**What to produce**
With "undefined" as the search word, show every line of the material that has it.

Records for processing: Begin

(** [String.prototype.toUpperCase] on ASCII letters. *)
Fixpoint toUpperCase (s : string) : string :=
  match s with
  | EmptyString => EmptyString
  | String c s' => String (upper_char c) (toUpperCase s')
  end.

(** [s.slice(i, j)] for [0 <= i <= j]. *)
Definition slice (i j : nat) (s : string) : string := substring i (j - i) s.

(** A string is truthy when it is not empty. *)
Definition truthy_str (o : option string) : bool :=
  match o with
  | Some (String _ _) => true
  | _ => false
  end.

(** [a || b] on a possibly undefined string and a default. *)
Definition or_str (o : option string) (d : string) : string :=
  match o with
  | Some (String c s) => String c s
  | _ => d
  end.

(** [`${x}`] of a possibly undefined string. *)
Definition show_opt_str (o : option string) : string :=
  match o with
  | Some s => s
  | None => "undefined"
  end.

(** [a.localeCompare(b)] as the order of the code units; on ISO calendar dates
    ([YYYY-MM-DD]) this is the collation order. *)
Definition localeCompare (a b : string) : comparison := String.compare a b.

(* ----------------------------------------------------------------- *)
(** ** Numbers *)

Inductive jsnum : Type :=
| NaN
| Dec (m : Z) (e : nat).

Definition pow10 (e : nat) : Z := (10 ^ Z.of_nat e)%Z.

Definition num_of_Z (z : Z) : jsnum := Dec z 0.

(** Numeric comparison; [None] when either side is [NaN]. *)
Definition num_compare (a b : jsnum) : option comparison :=
  match a, b with
  | Dec m1 e1, Dec m2 e2 => Some (m1 * pow10 e2 ?= m2 * pow10 e1)%Z
  | _, _ => None
  end.

(** [a >= b], [a <= b]: false as soon as a [NaN] is involved. *)
Definition num_geb (a b : jsnum) : bool :=
  match num_compare a b with
  | Some Lt | None => false
  | Some _ => true
  end.

Definition num_leb (a b : jsnum) : bool :=
  match num_compare a b with
  | Some Gt | None => false
  | Some _ => true
  end.

(** SameValueZero, the equality of [Set.prototype.has]: [NaN] equals [NaN]. *)
Definition num_eqb (a b : jsnum) : bool :=
  match a, b with
  | NaN, NaN => true
  | Dec m1 e1, Dec m2 e2 => (m1 * pow10 e2 =? m2 * pow10 e1)%Z
  | _, _ => false
  end.

Definition num_mul (a b : jsnum) : jsnum :=
  match a, b with
  | Dec m1 e1, Dec m2 e2 => Dec (m1 * m2) (e1 + e2)
  | _, _ => NaN
  end.

Definition num_sub (a b : jsnum) : jsnum :=
  match a, b with
  | Dec m1 e1, Dec m2 e2 => Dec (m1 * pow10 e2 - m2 * pow10 e1) (e1 + e2)
  | _, _ => NaN
  end.

(** A number is falsy when it is [0] or [NaN]. *)
Definition truthy_num (o : option jsnum) : bool :=
  match o with
  | Some (Dec m _) => negb (m =? 0)%Z
  | _ => false
  end.

(** What a sort comparator's numeric result means to [Array.prototype.sort]:
    negative, positive, or zero ([NaN] counts as zero). *)
Definition num_sign (a : jsnum) : comparison :=
  match a with
  | NaN => Eq
  | Dec m _ => (m ?= 0)%Z
  end.

(** *** Decimal digits *)

Definition digit_char (d : Z) : ascii := ascii_of_nat (48 + Z.to_nat d).

Definition digit_val (c : ascii) : Z := Z.of_nat (nat_of_ascii c - 48).

(** The last [w] decimal digits of [x], most significant first. *)
Fixpoint fixed_digits (w : nat) (x : Z) : string :=
  match w with
  | O => EmptyString
  | S w' => fixed_digits w' (x / 10) ++ String (digit_char (x mod 10)) EmptyString
  end.

Fixpoint to_digits_fuel (fuel : nat) (x : Z) : string :=
  match fuel with
  | O => EmptyString
  | S f =>
      if (x <? 10)%Z then String (digit_char x) EmptyString
      else to_digits_fuel f (x / 10) ++ String (digit_char (x mod 10)) EmptyString
  end.

(** The decimal digits of [x >= 0], without leading zeros. *)
Definition to_digits (x : Z) : string :=
  to_digits_fuel (S (Z.to_nat (Z.log2 x))) x.

Fixpoint of_digits_acc (acc : Z) (s : string) : Z :=
  match s with
  | EmptyString => acc
  | String c s' => of_digits_acc (10 * acc + digit_val c) s'
  end.

Definition of_digits (s : string) : Z := of_digits_acc 0 s.

Fixpoint all_digits (s : string) : bool :=
  match s with
  | EmptyString => true
  | String c s' => is_digit c && all_digits s'
  end.

(** Splits at the first [ch]; the second part is [None] when [ch] is absent. *)
Fixpoint split_at (ch : ascii) (s : string) : string * option string :=
  match s with
  | EmptyString => (EmptyString, None)
  | String c s' =>
      if Ascii.eqb c ch then (EmptyString, Some s')
      else let '(a, b) := split_at ch s' in (String c a, b)
  end.

Definition nonempty (s : string) : bool :=
  match s with EmptyString => false | _ => true end.

(** [Number(s)] on the decimal literals the extractors and [toFixed] produce:
    an optional minus sign, digits, and optionally a point and more digits.
    Every other text is [NaN]. *)
Definition Number_unsigned (s : string) : jsnum :=
  match split_at "."%char s with
  | (i, None) =>
      if nonempty i && all_digits i then Dec (of_digits i) 0 else NaN
  | (i, Some f) =>
      if nonempty i && all_digits i && nonempty f && all_digits f
      then Dec (of_digits (i ++ f)) (String.length f)
      else NaN
  end.

Definition num_neg (a : jsnum) : jsnum :=
  match a with
  | NaN => NaN
  | Dec m e => Dec (- m) e
  end.

Definition Number (s : string) : jsnum :=
  match s with
  | String "-"%char s' => num_neg (Number_unsigned s')
  | _ => Number_unsigned s
  end.

(** [Number(x)] of a possibly undefined capture: [Number(undefined)] is [NaN]. *)
Definition Number_opt (o : option string) : jsnum :=
  match o with
  | Some s => Number s
  | None => NaN
  end.

(** The integer [n] for which [n / 100] is nearest to [|m| / 10^e], the larger
    one on a tie (Number.prototype.toFixed, step 8). *)
Definition cents_abs (m : Z) (e : nat) : Z :=
  ((2 * Z.abs m * 100 + pow10 e) / (2 * pow10 e))%Z.

(** [x.toFixed(2)], for [|x| < 10^21]. *)
Definition toFixed2 (x : jsnum) : string :=
  match x with
  | NaN => "NaN"
  | Dec m e =>
      let n := cents_abs m e in
      (if (m <? 0)%Z then "-" else "") ++
      to_digits (n / 100) ++ "." ++ fixed_digits 2 (n mod 100)
  end.


(** *** Number to string *)

(** Drops the trailing zeros of the fraction. *)
Fixpoint strip_zeros (m : Z) (e : nat) : Z * nat :=
  match e with
  | O => (m, O)
  | S e' => if (m mod 10 =? 0)%Z then strip_zeros (m / 10) e' else (m, e)
  end.

(** [m / 10^e] is written with as few decimals as possible. *)
Definition canonical (m : Z) (e : nat) : Prop :=
  e = O \/ (m mod 10 <> 0)%Z.

(** [`${x}`] for a number: the shortest decimal that denotes it (the
    exponent form that very large and very small numbers print in is not
    modelled). *)
Definition show_num (x : jsnum) : string :=
  match x with
  | NaN => "NaN"
  | Dec m e =>
      let '(m', e') := strip_zeros m e in
      (if (m' <? 0)%Z then "-" else "") ++
      to_digits (Z.abs m' / pow10 e') ++
      match e' with
      | O => ""
      | S _ => "." ++ fixed_digits e' (Z.abs m' mod pow10 e')
      end
  end.

Definition show_opt_num (o : option jsnum) : string :=
  match o with
  | Some x => show_num x
  | None => "undefined"
  end.

(* ----------------------------------------------------------------- *)
(** ** Regular expressions

    The extractors are regular expressions run by a backtracking matcher
    with JavaScript's priorities: leftmost match, alternatives in order,
    greedy quantifiers.  Each expression has exactly one capturing group. *)

Inductive regex : Type :=
| REps
| RChar (p : ascii -> bool)
| RSeq (r1 r2 : regex)
| RAlt (r1 r2 : regex)
| RStar (r : regex)
| RRep (lo hi : nat) (r : regex)
| RGroup (r : regex).

(** [rmatch r s cap k]: match [r] at the start of [s], then continue with [k]
    on the rest of the text and the capture; [None] makes the matcher
    backtrack. *)
Fixpoint rmatch {A : Type} (r : regex) (s : string) (cap : option string)
  (k : string -> option string -> option A) {struct r} : option A :=
  match r with
  | REps => k s cap
  | RChar p =>
      match s with
      | String c s' => if p c then k s' cap else None
      | EmptyString => None
      end
  | RSeq r1 r2 => rmatch r1 s cap (fun s1 c1 => rmatch r2 s1 c1 k)
  | RAlt r1 r2 =>
      match rmatch r1 s cap k with
      | Some x => Some x
      | None => rmatch r2 s cap k
      end
  | RStar r1 =>
      (fix loop (n : nat) (s : string) (cap : option string) {struct n} : option A :=
         match n with
         | O => k s cap
         | S n' =>
             match rmatch r1 s cap
                     (fun s1 c1 =>
                        if (String.length s1 <? String.length s)%nat
                        then loop n' s1 c1 else None) with
             | Some x => Some x
             | None => k s cap
             end
         end) (String.length s) s cap
  | RRep lo hi r1 =>
      (fix loop (lo hi : nat) (s : string) (cap : option string) {struct hi} : option A :=
         match hi with
         | O => k s cap
         | S hi' =>
             match rmatch r1 s cap (fun s1 c1 => loop (Nat.pred lo) hi' s1 c1) with
             | Some x => Some x
             | None => if (lo =? 0)%nat then k s cap else None
             end
         end) lo hi s cap
  | RGroup r1 =>
      rmatch r1 s cap
        (fun s1 _ => k s1 (Some (substring 0 (String.length s - String.length s1) s)))
  end.

(** A match: the text that follows it and the value of group 1. *)
Record MatchArr : Type := mkMatch { m_rest : string; m_group : option string }.

Definition match_here (r : regex) (s : string) : option MatchArr :=
  rmatch r s None (fun s1 c => Some (mkMatch s1 c)).

(** The leftmost match in [s], with the suffix of [s] it starts at. *)
Fixpoint rsearch (r : regex) (s : string) : option (string * MatchArr) :=
  match match_here r s with
  | Some m => Some (s, m)
  | None =>
      match s with
      | EmptyString => None
      | String _ s' => rsearch r s'
      end
  end.

(** [s.match(r)] for a non-global [r]: [null] ([None]) or the match array. *)
Definition String_match (r : regex) (s : string) : option MatchArr :=
  option_map snd (rsearch r s).

(** [m?.[1]]: [undefined] when [m] is [null]. *)
Definition group1_opt (m : option MatchArr) : option string :=
  match m with
  | Some a => m_group a
  | None => None
  end.

(** [m[1]] without the guard: a TypeError when [m] is [null]. *)
Definition group1 (m : option MatchArr) : result (option string) :=
  match m with
  | Some a => Ok (m_group a)
  | None => Throw "TypeError: Cannot read properties of null"
  end.

Fixpoint matchAll_fuel (fuel : nat) (r : regex) (s : string) : list MatchArr :=
  match fuel with
  | O => []
  | S f =>
      match rsearch r s with
      | None => []
      | Some (start, m) =>
          m :: (if (String.length (m_rest m) <? String.length start)%nat
                then matchAll_fuel f r (m_rest m)
                else match m_rest m with
                     | EmptyString => []
                     | String _ rest' => matchAll_fuel f r rest'
                     end)
      end
  end.

(** [s.matchAll(r)] for a global [r]: the successive matches, left to right. *)
Definition matchAll (r : regex) (s : string) : list MatchArr :=
  matchAll_fuel (S (String.length s)) r s.

(** *** Building blocks *)

Definition dquote : ascii := ascii_of_nat 34.
Definition q : string := String dquote EmptyString.

(** [\s] on code units below 256: tab to carriage return, space, and the
    no-break space. *)
Definition is_space (c : ascii) : bool :=
  let n := nat_of_ascii c in
  ((9 <=? n)%nat && (n <=? 13)%nat) || (n =? 32)%nat || (n =? 160)%nat.

Definition is_alpha (c : ascii) : bool := is_upper c || is_lower c.

(** One literal character; [ci] is the [i] flag. *)
Definition rchr (ci : bool) (c : ascii) : regex :=
  RChar (fun x => if ci then Ascii.eqb (upper_char x) (upper_char c) else Ascii.eqb x c).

Records for processing: End

**Result of this exercise**
(** [a || b] on a possibly undefined string and a default. *)
(** [`${x}`] of a possibly undefined string. *)
  | None => "undefined"
(** [Number(x)] of a possibly undefined capture: [Number(undefined)] is [NaN]. *)
  | None => "undefined"
(** [m?.[1]]: [undefined] when [m] is [null]. *)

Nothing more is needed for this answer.